▶ _WHAT IS EXPECTED_
Identify all lines in the listing that include the word "debugIn", and copy them out.

▶ _SUPPLIED MATERIAL_
-*-
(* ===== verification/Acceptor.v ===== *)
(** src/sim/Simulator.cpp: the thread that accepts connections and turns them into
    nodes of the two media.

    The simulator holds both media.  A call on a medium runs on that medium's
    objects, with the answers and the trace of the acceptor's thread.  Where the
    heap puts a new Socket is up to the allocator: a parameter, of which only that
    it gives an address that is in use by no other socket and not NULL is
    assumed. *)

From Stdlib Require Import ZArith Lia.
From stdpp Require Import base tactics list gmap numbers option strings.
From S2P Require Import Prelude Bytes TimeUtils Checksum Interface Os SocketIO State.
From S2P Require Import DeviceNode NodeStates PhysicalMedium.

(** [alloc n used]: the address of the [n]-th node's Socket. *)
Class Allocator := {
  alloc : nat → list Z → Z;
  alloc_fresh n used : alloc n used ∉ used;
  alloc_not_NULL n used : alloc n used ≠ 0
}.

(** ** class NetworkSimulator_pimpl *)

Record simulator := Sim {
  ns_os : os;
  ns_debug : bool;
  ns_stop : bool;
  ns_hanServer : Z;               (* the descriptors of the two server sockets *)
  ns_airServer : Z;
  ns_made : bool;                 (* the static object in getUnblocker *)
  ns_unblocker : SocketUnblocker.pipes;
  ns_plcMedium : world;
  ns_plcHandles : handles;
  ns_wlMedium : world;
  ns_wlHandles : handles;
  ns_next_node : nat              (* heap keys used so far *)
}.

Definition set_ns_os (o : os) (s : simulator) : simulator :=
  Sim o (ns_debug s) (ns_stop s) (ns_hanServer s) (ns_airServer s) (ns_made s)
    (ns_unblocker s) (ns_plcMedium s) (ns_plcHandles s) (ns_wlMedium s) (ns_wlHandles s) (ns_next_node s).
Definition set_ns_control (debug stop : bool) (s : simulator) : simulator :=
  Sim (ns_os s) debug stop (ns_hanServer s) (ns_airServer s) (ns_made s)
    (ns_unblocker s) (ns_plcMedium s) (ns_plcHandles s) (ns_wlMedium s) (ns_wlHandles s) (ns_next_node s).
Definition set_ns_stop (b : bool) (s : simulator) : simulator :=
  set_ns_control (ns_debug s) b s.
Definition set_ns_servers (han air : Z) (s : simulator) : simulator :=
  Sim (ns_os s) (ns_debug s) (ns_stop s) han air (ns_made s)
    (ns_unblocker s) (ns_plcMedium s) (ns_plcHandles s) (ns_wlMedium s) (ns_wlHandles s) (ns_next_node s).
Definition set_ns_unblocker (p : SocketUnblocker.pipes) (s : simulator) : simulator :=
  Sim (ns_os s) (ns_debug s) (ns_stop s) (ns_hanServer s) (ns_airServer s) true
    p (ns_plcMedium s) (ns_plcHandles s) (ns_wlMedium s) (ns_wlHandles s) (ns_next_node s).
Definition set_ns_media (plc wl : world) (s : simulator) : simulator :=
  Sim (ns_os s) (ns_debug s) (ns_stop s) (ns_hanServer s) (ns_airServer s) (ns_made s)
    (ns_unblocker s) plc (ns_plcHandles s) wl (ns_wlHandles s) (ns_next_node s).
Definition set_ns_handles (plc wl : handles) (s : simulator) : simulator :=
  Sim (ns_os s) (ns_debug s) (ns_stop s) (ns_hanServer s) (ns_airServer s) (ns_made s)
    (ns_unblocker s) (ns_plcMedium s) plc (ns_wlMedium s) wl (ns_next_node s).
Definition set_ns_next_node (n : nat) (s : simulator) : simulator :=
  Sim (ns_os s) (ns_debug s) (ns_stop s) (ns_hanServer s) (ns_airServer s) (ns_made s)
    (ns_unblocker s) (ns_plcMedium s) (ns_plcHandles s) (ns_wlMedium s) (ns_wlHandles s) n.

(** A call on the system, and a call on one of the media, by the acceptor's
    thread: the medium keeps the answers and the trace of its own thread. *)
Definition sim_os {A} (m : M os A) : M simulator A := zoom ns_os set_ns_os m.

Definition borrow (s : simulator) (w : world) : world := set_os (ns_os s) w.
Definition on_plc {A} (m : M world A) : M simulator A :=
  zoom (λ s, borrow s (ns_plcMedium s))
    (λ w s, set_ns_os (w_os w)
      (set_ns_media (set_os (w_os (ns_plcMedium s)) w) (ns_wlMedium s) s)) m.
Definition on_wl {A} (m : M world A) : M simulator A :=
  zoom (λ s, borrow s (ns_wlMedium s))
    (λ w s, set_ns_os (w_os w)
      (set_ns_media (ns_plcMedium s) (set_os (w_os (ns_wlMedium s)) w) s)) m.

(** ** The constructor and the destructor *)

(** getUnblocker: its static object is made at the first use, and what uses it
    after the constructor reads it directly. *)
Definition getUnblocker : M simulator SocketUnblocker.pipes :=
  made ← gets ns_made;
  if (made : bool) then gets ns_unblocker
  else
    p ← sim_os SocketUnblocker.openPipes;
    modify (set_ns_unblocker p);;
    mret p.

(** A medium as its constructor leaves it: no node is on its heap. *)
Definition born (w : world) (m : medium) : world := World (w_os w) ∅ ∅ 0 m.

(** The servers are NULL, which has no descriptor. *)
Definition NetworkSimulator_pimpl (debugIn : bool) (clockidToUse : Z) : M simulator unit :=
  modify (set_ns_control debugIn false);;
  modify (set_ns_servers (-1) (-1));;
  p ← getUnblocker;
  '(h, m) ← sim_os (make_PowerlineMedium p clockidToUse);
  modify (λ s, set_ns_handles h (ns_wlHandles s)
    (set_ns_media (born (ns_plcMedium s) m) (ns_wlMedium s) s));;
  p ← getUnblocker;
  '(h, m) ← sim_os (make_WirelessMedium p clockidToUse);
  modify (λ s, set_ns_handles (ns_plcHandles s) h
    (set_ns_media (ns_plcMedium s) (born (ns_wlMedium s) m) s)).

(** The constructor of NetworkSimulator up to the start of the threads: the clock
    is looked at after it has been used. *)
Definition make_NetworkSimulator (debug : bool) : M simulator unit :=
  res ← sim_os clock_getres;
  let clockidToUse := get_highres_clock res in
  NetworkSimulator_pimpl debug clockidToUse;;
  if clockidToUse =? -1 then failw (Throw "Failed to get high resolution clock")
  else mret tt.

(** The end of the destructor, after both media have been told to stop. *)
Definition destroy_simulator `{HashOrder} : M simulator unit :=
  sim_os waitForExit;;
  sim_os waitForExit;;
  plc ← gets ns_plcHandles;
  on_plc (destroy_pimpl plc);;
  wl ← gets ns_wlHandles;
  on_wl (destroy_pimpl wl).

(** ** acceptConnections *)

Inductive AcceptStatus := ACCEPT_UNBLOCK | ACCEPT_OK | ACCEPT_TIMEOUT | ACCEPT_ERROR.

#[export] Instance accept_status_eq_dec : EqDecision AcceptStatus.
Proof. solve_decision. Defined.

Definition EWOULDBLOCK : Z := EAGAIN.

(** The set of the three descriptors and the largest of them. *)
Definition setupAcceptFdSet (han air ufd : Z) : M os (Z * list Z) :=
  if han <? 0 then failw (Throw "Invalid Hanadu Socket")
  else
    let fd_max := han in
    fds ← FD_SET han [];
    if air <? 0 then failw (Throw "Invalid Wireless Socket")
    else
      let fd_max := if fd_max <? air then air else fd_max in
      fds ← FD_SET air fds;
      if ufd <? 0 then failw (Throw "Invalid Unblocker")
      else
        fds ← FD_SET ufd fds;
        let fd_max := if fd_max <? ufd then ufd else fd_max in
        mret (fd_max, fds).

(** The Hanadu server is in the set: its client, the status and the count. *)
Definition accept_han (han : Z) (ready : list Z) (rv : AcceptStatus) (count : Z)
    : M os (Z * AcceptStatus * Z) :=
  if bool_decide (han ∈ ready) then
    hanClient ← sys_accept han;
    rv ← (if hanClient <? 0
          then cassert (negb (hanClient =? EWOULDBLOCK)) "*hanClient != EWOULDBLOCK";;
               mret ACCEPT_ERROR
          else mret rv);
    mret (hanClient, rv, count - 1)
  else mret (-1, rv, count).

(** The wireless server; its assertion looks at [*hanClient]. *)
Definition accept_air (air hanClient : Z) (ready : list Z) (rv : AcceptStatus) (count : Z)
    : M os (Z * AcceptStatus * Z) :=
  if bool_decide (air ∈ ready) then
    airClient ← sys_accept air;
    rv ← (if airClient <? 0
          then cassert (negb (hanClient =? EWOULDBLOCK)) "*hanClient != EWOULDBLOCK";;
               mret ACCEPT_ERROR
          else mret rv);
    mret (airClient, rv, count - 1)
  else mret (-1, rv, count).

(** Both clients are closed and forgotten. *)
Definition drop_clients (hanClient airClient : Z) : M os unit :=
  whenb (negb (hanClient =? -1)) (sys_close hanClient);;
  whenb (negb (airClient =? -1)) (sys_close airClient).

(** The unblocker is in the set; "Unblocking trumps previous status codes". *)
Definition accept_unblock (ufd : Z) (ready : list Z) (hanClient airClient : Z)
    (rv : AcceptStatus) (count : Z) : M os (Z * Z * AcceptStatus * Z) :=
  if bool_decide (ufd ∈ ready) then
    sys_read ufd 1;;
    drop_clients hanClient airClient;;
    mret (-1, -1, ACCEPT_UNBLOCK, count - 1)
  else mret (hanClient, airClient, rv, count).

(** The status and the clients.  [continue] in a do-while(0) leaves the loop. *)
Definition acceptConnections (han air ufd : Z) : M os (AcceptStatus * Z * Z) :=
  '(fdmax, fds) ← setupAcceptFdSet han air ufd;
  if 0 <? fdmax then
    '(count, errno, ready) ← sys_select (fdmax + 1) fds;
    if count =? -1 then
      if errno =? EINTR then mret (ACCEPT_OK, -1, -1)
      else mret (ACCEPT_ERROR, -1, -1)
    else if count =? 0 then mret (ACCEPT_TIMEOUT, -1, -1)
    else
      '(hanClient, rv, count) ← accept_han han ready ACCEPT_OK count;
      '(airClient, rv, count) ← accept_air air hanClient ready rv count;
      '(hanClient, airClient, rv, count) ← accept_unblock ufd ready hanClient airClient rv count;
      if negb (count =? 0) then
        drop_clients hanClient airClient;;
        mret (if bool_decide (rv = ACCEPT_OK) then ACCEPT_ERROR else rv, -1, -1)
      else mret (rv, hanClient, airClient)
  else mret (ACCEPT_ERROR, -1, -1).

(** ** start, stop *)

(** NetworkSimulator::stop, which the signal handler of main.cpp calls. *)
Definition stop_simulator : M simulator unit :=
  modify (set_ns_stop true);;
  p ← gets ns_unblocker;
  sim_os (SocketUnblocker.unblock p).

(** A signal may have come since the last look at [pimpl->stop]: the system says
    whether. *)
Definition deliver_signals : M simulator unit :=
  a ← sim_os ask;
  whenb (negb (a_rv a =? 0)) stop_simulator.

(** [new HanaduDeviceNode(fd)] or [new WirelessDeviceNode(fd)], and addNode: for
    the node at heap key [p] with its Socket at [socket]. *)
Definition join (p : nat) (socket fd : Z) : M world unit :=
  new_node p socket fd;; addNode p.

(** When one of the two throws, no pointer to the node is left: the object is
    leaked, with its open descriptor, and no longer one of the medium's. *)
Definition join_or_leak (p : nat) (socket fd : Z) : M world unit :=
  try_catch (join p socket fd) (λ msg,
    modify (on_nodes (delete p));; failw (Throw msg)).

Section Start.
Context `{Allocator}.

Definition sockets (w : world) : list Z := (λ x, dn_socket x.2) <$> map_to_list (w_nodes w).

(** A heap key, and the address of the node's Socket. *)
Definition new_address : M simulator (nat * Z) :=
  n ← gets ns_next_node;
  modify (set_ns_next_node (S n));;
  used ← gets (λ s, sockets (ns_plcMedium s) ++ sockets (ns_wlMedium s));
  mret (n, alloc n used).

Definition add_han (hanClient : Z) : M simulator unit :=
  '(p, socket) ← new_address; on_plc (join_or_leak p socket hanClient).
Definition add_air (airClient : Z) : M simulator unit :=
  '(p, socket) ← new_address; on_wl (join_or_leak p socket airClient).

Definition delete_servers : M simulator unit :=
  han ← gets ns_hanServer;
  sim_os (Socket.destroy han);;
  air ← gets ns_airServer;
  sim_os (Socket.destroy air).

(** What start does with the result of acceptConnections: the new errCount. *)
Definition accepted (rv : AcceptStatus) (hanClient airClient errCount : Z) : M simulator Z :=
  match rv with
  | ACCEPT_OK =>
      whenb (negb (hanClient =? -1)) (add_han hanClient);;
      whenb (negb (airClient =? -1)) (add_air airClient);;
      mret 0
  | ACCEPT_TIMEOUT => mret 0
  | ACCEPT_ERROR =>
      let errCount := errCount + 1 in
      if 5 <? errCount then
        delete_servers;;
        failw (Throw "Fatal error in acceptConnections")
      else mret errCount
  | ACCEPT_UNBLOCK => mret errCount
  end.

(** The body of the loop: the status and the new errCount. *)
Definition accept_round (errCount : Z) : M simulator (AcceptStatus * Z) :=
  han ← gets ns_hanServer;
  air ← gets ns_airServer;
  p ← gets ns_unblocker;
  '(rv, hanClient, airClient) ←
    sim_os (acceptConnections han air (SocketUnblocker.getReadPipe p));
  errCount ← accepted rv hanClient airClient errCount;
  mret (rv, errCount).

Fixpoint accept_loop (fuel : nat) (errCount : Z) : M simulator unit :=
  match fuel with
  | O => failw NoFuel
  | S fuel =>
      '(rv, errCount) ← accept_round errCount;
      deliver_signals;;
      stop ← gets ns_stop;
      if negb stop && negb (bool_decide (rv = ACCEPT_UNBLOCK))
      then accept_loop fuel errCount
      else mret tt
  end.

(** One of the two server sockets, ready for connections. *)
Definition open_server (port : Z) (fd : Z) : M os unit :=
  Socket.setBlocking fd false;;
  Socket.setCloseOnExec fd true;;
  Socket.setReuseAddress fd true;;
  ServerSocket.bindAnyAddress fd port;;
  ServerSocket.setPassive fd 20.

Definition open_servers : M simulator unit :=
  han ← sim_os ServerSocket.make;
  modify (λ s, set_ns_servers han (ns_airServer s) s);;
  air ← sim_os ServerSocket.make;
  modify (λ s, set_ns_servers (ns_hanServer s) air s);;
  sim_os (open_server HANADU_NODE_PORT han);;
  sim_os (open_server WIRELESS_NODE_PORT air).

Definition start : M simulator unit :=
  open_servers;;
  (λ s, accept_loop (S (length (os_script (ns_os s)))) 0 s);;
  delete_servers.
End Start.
-*-
▶ _OUTPUT FOR THIS TASK_
Definition NetworkSimulator_pimpl (debugIn : bool) (clockidToUse : Z) : M simulator unit :=
  modify (set_ns_control debugIn false);;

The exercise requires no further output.